Sounds like he has a bad habit (pulling the reins away from you) and a good habit (trained to side pass.)
Since you're a newbie, I suggest you and your horse get a couple of lessons together. A good instructor can see what you and the horse are doing wrong and suggest how to fix both so that he will be under your control.
It also sounds like this is a good first horse for you.


----------



## mildot (Oct 18, 2011)

*** Removed by mod team as unneeded and unhelpful. ***


----------



## DressageDreamer (Feb 29, 2012)

I may have missed it, but do you know what training this horse had prior to you riding him? With the forward, lateral movement, I am thinking perhaps an english background. You may be signaling a movement and not being aware.

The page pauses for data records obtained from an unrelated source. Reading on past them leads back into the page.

Lemma image_write_page_with kick b k wait :
  (forall x, image_eq (storage x) (storage (kick x))) ->
  image_eq (storage b) (storage (write_page_with kick b k wait)).
Proof.
  intros Hk. unfold write_page_with.
  destruct (write_page_io_frame b k wait) as (Hs & _).
  destruct (test_flag _ _).
  - eapply image_eq_trans; [apply image_eq_of_eq; exact Hs|apply Hk].
  - apply image_eq_of_eq. exact Hs.
Qed.

Lemma image_bitmap_update_sb_with kick b :
  (forall x, image_eq (storage x) (storage (kick x))) ->
  image_eq (storage b) (storage (bitmap_update_sb_with kick b)).
Proof.
  intros Hk. unfold bitmap_update_sb_with.
  destruct (md_external (mddev b)); [apply image_eq_refl|].
  destruct (negb (sb_page (storage b))); [apply image_eq_refl|].
  match goal with
  | |- context [md_lock_super ?x] =>
      destruct (md_lock_super_frame x) as (Hs & _);
      destruct (md_lock_super x) as [ret b3]
  end.
  cbn [snd] in Hs.
  assert (H3 : image_eq (storage b) (storage b3)).
  { rewrite Hs. repeat split. }
  destruct (negb (ret =? 0)); [exact H3|].
  eapply image_eq_trans; [exact H3|apply image_write_page_with; exact Hk].
Qed.

Lemma image_bitmap_file_kick_fuel n : forall b,
  image_eq (storage b) (storage (bitmap_file_kick_fuel n b)).
Proof.
  induction n as [|n IH]; intros b; [apply image_eq_refl|].
  cbn [bitmap_file_kick_fuel].
  destruct (test_flag BITMAP_STALE (flags b)); [apply image_eq_refl|].
  eapply image_eq_trans; [|apply image_bitmap_update_sb_with; exact IH].
  repeat split.
Qed.

Lemma image_write_page b k wait :
  image_eq (storage b) (storage (write_page b k wait)).
Proof.
  apply image_write_page_with. intros x. apply image_bitmap_file_kick_fuel.
Qed.

Lemma test_page_attr_ext b b' pnum attr :
  filemap_attr (storage b') = filemap_attr (storage b) ->
  test_page_attr b' pnum attr = test_page_attr b pnum attr.
Proof. intros H. unfold test_page_attr. rewrite H. reflexivity. Qed.

Lemma attr_bit_eqb pnum attr pnum' attr' :
  0 <= attr < 4 -> 0 <= attr' < 4 ->
  (Z.shiftl pnum 2 + attr =? Z.shiftl pnum' 2 + attr')
  = (pnum =? pnum') && (attr =? attr').
Proof.
  intros Ha Ha'.
  destruct (Z.eqb_spec (Z.shiftl pnum 2 + attr) (Z.shiftl pnum' 2 + attr'))
    as [E|N].
  - destruct (attr_bit_inj _ _ _ _ Ha Ha' E) as [-> ->].
    rewrite !Z.eqb_refl. reflexivity.
  - destruct (Z.eqb_spec pnum pnum') as [->|]; [|reflexivity].
    destruct (Z.eqb_spec attr attr') as [->|]; [|reflexivity].
    contradiction.
Qed.

Lemma attr_bit_nonneg pnum attr :
  0 <= pnum -> 0 <= attr -> 0 <= Z.shiftl pnum 2 + attr.
Proof. intros Hp Ha. rewrite Z.shiftl_mul_pow2 by lia. lia. Qed.

Lemma test_clear_page_attr b pnum attr pnum' attr' :
  0 <= pnum -> 0 <= pnum' -> 0 <= attr < 4 -> 0 <= attr' < 4 ->
  test_page_attr (clear_page_attr b pnum attr) pnum' attr'
  = if (pnum =? pnum') && (attr =? attr') then false
    else test_page_attr b pnum' attr'.
Proof.
  intros Hp Hp' Ha Ha'. rewrite <- attr_bit_eqb by assumption.
  unfold test_page_attr, clear_page_attr, test_bit, clear_bit.
  cbn [storage set_storage filemap_attr set_filemap_attr].
  destruct (Z.eqb_spec (Z.shiftl pnum 2 + attr) (Z.shiftl pnum' 2 + attr'))
    as [E|N].
  - rewrite <- E. apply Z.clearbit_eq.
  - apply Z.clearbit_neq; assumption.
Qed.

Lemma test_set_page_attr b pnum attr pnum' attr' :
  0 <= pnum -> 0 <= pnum' -> 0 <= attr < 4 -> 0 <= attr' < 4 ->
  test_page_attr (set_page_attr b pnum attr) pnum' attr'
  = if (pnum =? pnum') && (attr =? attr') then true
    else test_page_attr b pnum' attr'.
Proof.
  intros Hp Hp' Ha Ha'. rewrite <- attr_bit_eqb by assumption.
  unfold test_page_attr, set_page_attr, test_bit, set_bit.
  cbn [storage set_storage filemap_attr set_filemap_attr].
  destruct (Z.eqb_spec (Z.shiftl pnum 2 + attr) (Z.shiftl pnum' 2 + attr'))
    as [E|N].
  - rewrite <- E. apply Z.setbit_eq. apply attr_bit_nonneg; lia.
  - apply Z.setbit_neq; [apply attr_bit_nonneg; lia|assumption].
Qed.

(** One page of the loop of [bitmap_unplug]. *)
Lemma unplug_page_attrs b i j a :
  0 <= i -> 0 <= j -> 0 <= a < 4 ->
  let dirty := test_page_attr b i BITMAP_PAGE_DIRTY in
  let need_write := test_page_attr b i BITMAP_PAGE_NEEDWRITE in
  let b2 := clear_page_attr (clear_page_attr b i BITMAP_PAGE_DIRTY) i
              BITMAP_PAGE_NEEDWRITE in
  let b3 := if dirty || need_write
            then write_page (clear_page_attr b2 i BITMAP_PAGE_PENDING) i false
            else b2 in
  test_page_attr (clear_page_attr b i BITMAP_PAGE_DIRTY) i
    BITMAP_PAGE_NEEDWRITE = need_write
  /\ filemap (storage b3) = filemap (storage b)
  /\ file_pages (storage b3) = file_pages (storage b)
  /\ st_file (storage b3) = st_file (storage b)
  /\ test_page_attr b3 j a
     = if i =? j then
         if (a =? BITMAP_PAGE_DIRTY) || (a =? BITMAP_PAGE_NEEDWRITE) then false
         else if (a =? BITMAP_PAGE_PENDING) && (dirty || need_write) then false
              else test_page_attr b j a
       else test_page_attr b j a.
Proof.
  intros Hi Hj Ha dirty need_write b2 b3.
  assert (HD : 0 <= BITMAP_PAGE_DIRTY < 4) by (vm_compute; intuition congruence).
  assert (HN : 0 <= BITMAP_PAGE_NEEDWRITE < 4)
    by (vm_compute; intuition congruence).
  assert (HP : 0 <= BITMAP_PAGE_PENDING < 4)
    by (vm_compute; intuition congruence).
  split.
  { rewrite test_clear_page_attr by assumption. rewrite Z.eqb_refl.
    reflexivity. }
  assert (H2 : test_page_attr b2 j a
               = if i =? j then
                   if (a =? BITMAP_PAGE_DIRTY) || (a =? BITMAP_PAGE_NEEDWRITE)
                   then false else test_page_attr b j a
                 else test_page_attr b j a).
  { unfold b2. rewrite !test_clear_page_attr by assumption.
    destruct (i =? j); cbn [andb]; [|reflexivity].
    rewrite (Z.eqb_sym BITMAP_PAGE_NEEDWRITE a), (Z.eqb_sym BITMAP_PAGE_DIRTY a).
    destruct (a =? BITMAP_PAGE_DIRTY), (a =? BITMAP_PAGE_NEEDWRITE);
      reflexivity. }
  subst b3. destruct (dirty || need_write).
  - destruct (image_write_page (clear_page_attr b2 i BITMAP_PAGE_PENDING) i false)
      as (F1 & F2 & F3 & _ & F5).
    split; [rewrite F1; reflexivity|]. split; [rewrite F3; reflexivity|].
    split; [rewrite F5; reflexivity|].
    rewrite (test_page_attr_ext _ _ j a F2).
    rewrite test_clear_page_attr by assumption. rewrite H2.
    rewrite (Z.eqb_sym BITMAP_PAGE_PENDING a), andb_true_r.
    destruct (i =? j); cbn [andb]; [|reflexivity].
    destruct (Z.eqb_spec a BITMAP_PAGE_PENDING) as [->|]; reflexivity.
  - split; [reflexivity|]. split; [reflexivity|]. split; [reflexivity|].
    rewrite H2, andb_false_r. reflexivity.
Qed.

Lemma unplug_pages_attrs n : forall b i wait,
  0 <= i -> filemap (storage b) <> None ->
  exists b1 w,
    unplug_pages n b i wait = inr (b1, w)
    /\ filemap (storage b1) = filemap (storage b)
    /\ file_pages (storage b1) = file_pages (storage b)
    /\ st_file (storage b1) = st_file (storage b)
    /\ forall j a, 0 <= j -> 0 <= a < 4 ->
         test_page_attr b1 j a
         = if (i <=? j) && (j <? i + Z.of_nat n) then
             if (a =? BITMAP_PAGE_DIRTY) || (a =? BITMAP_PAGE_NEEDWRITE)
             then false
             else if (a =? BITMAP_PAGE_PENDING)
                     && (test_page_attr b j BITMAP_PAGE_DIRTY
                         || test_page_attr b j BITMAP_PAGE_NEEDWRITE)
                  then false
                  else test_page_attr b j a
           else test_page_attr b j a.
Proof.
  induction n as [|n IH]; intros b i wait Hi Hfm.
  - exists b, wait. split; [reflexivity|]. repeat (split; [reflexivity|]).
    intros j a Hj Ha.
    destruct (Z.leb_spec i j), (Z.ltb_spec j (i + Z.of_nat 0)); cbn [andb];
      try reflexivity; lia.
  - cbn [unplug_pages].
    destruct (filemap (storage b)) as [fm|] eqn:Efm; [|contradiction].
    unfold test_and_clear_page_attr.
    pose proof (fun j a Hj Ha => unplug_page_attrs b i j a Hi Hj Ha) as Hstep.
    cbv zeta in Hstep.
    destruct (Hstep 0 0 ltac:(lia) ltac:(lia)) as (Hneed & F1 & F3 & F5 & _).
    rewrite Hneed.
    set (b3 := if test_page_attr b i BITMAP_PAGE_DIRTY
                  || test_page_attr b i BITMAP_PAGE_NEEDWRITE
               then write_page
                      (clear_page_attr
                         (clear_page_attr (clear_page_attr b i BITMAP_PAGE_DIRTY)
                            i BITMAP_PAGE_NEEDWRITE) i BITMAP_PAGE_PENDING)
                      i false
               else clear_page_attr (clear_page_attr b i BITMAP_PAGE_DIRTY) i
                      BITMAP_PAGE_NEEDWRITE) in *.
    destruct (IH b3 (i + 1) (wait || test_page_attr b i BITMAP_PAGE_DIRTY)
                ltac:(lia) ltac:(rewrite F1, Efm; discriminate))
      as (b1 & w & Hrun & G1 & G3 & G5 & Hattr).
    exists b1, w. split; [exact Hrun|]. split; [congruence|].
    split; [congruence|]. split; [congruence|].
    intros j a Hj Ha. rewrite (Hattr j a Hj Ha).
    destruct (Hstep j a Hj Ha) as (_ & _ & _ & _ & Hja).
    destruct (Hstep j BITMAP_PAGE_DIRTY Hj ltac:(vm_compute; intuition congruence))
      as (_ & _ & _ & _ & HjD).
    destruct (Hstep j BITMAP_PAGE_NEEDWRITE Hj
                ltac:(vm_compute; intuition congruence))
      as (_ & _ & _ & _ & HjN).
    fold b3 in Hja, HjD, HjN. rewrite Hja, HjD, HjN.
    destruct (Z.eqb_spec i j) as [->|Hne].
    + destruct (Z.leb_spec (j + 1) j); [lia|]. cbn [andb].
      destruct (Z.leb_spec j j); [|lia].
      destruct (Z.ltb_spec j (j + Z.of_nat (S n))); [|lia]. reflexivity.
    + destruct (Z.leb_spec (i + 1) j), (Z.leb_spec i j); try lia;
        destruct (Z.ltb_spec j (i + 1 + Z.of_nat n)),
                 (Z.ltb_spec j (i + Z.of_nat (S n))); try lia; reflexivity.
Qed.

Lemma image_wait_pending_writes b :
  storage (wait_pending_writes b) = storage b.
Proof. unfold wait_pending_writes. apply complete_writes_frame. Qed.

(** X14.  [bitmap_unplug] leaves no page of the image DIRTY or NEEDWRITE;
    a page that was either has PENDING cleared as well, every other
    attribute stays, and so do the pages beyond [file_pages].  It changes
    neither the bits of the image nor the counters.  With no image, or
    with the image STALE, it does nothing. *)
Theorem bitmap_unplug_attrs b j a :
  0 <= j -> 0 <= a < 4 -> 0 <= file_pages (storage b) ->
  (filemap (storage b) <> None -> test_flag BITMAP_STALE (flags b) = false ->
   test_page_attr (bitmap_unplug b) j a
   = (if j <? file_pages (storage b) then
        if (a =? BITMAP_PAGE_DIRTY) || (a =? BITMAP_PAGE_NEEDWRITE) then false
        else if (a =? BITMAP_PAGE_PENDING)
                && (test_page_attr b j BITMAP_PAGE_DIRTY
                    || test_page_attr b j BITMAP_PAGE_NEEDWRITE)
             then false
             else test_page_attr b j a
      else test_page_attr b j a)
   /\ filemap (storage (bitmap_unplug b)) = filemap (storage b)
   /\ file_pages (storage (bitmap_unplug b)) = file_pages (storage b)
   /\ counts (bitmap_unplug b) = counts b)
  /\ (filemap (storage b) = None \/ test_flag BITMAP_STALE (flags b) = true ->
      bitmap_unplug b = b).
Proof.
  intros Hj Ha Hfp. split.
  - intros Hfm Hst. split; [|split; [|split; [|apply counts_bitmap_unplug]]];
      unfold bitmap_unplug;
      (destruct (filemap (storage b)) as [fm|] eqn:Efm; [|contradiction]);
      rewrite Hst;
      (destruct (unplug_pages_attrs (Z.to_nat (file_pages (storage b))) b 0
                   false ltac:(lia) ltac:(rewrite Efm; discriminate))
         as (b1 & w & Hrun & G1 & G3 & G5 & Hattr));
      rewrite Hrun;
      set (b2 := if w && st_file (storage b1)
                 then wait_pending_writes b1 else b1);
      (assert (H2 : storage b2 = storage b1)
         by (unfold b2; destruct (w && st_file (storage b1));
             [apply image_wait_pending_writes|reflexivity]));
      (assert (H3 : image_eq (storage b1)
                      (storage (if test_flag BITMAP_WRITE_ERROR (flags b2)
                                then bitmap_file_kick b2 else b2)))
         by (destruct (test_flag BITMAP_WRITE_ERROR (flags b2));
             [eapply image_eq_trans;
              [apply image_eq_of_eq; exact H2
              |apply image_bitmap_file_kick_fuel]
             |apply image_eq_of_eq; exact H2]));
      destruct H3 as (K1 & K2 & K3 & _).
    + rewrite (test_page_attr_ext b1 _ j a K2), (Hattr j a Hj Ha).
      rewrite Z2Nat.id by exact Hfp. rewrite Z.add_0_l.
      destruct (Z.leb_spec 0 j); [|lia]. reflexivity.
    + rewrite K1, G1, Efm. reflexivity.
    + rewrite K3, G3. reflexivity.
  - intros [Hnone|Hst]; unfold bitmap_unplug.
    + rewrite Hnone. reflexivity.
    + destruct (filemap (storage b)); [|reflexivity]. rewrite Hst. reflexivity.
Qed.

Also, the inside leg is towards the center of the arena and the outside leg is against the rail.


----------



## smrobs (Jul 30, 2008)

How many lessons have you taken? Are you still taking them?

The "inside" leg/rein refers to the leg or rein that is toward the center of the circle you are riding, no matter how big the circle is. Even an arena is just one big circle. The "outside" cues are the ones that are _away_ from the center of the circle, so they would be the ones that were on the rail side.

From the way you described your reaction to the sidepassing, it sounds like you are doing it correctly as you are using your leg to move him back toward the rail. Make sure that you aren't putting unequal pressure with your legs when you ask for the trot as that could make the problem worse.

As for the pulling against the bit, have you had his teeth checked recently? If not, you might want to have that done. Pointy teeth can cause a lot of training problems.

After tooth pain is ruled out, what I really like to do with a puller is one of two things, depending on what kind of horse they are. I will either ride them on a loose rein where they can't put their head down low enough to find pressure or I will just keep solid pressure when they pull and don't release it until they pick their head back up and give to the bit pressure. When they do that, I drop all rein pressure and give them a scratch on the neck. If this has become a habit on his part, it will take a long time and a lot of consistency to correct it so if you don't see results in just a couple of rides, don't give up.

If you continue to have problems, it couldn't possibly hurt to take some more lessons with the horse.


----------



## SweetTea1925 (Mar 30, 2011)

Thanks for clearing up the confusion about inside/outside. So I had it backwards. I knew I probably did, that's why I explained. 

His background is as a barrel horse. I only ride the barrel pattern for fun.
_Posted via Mobile Device_


----------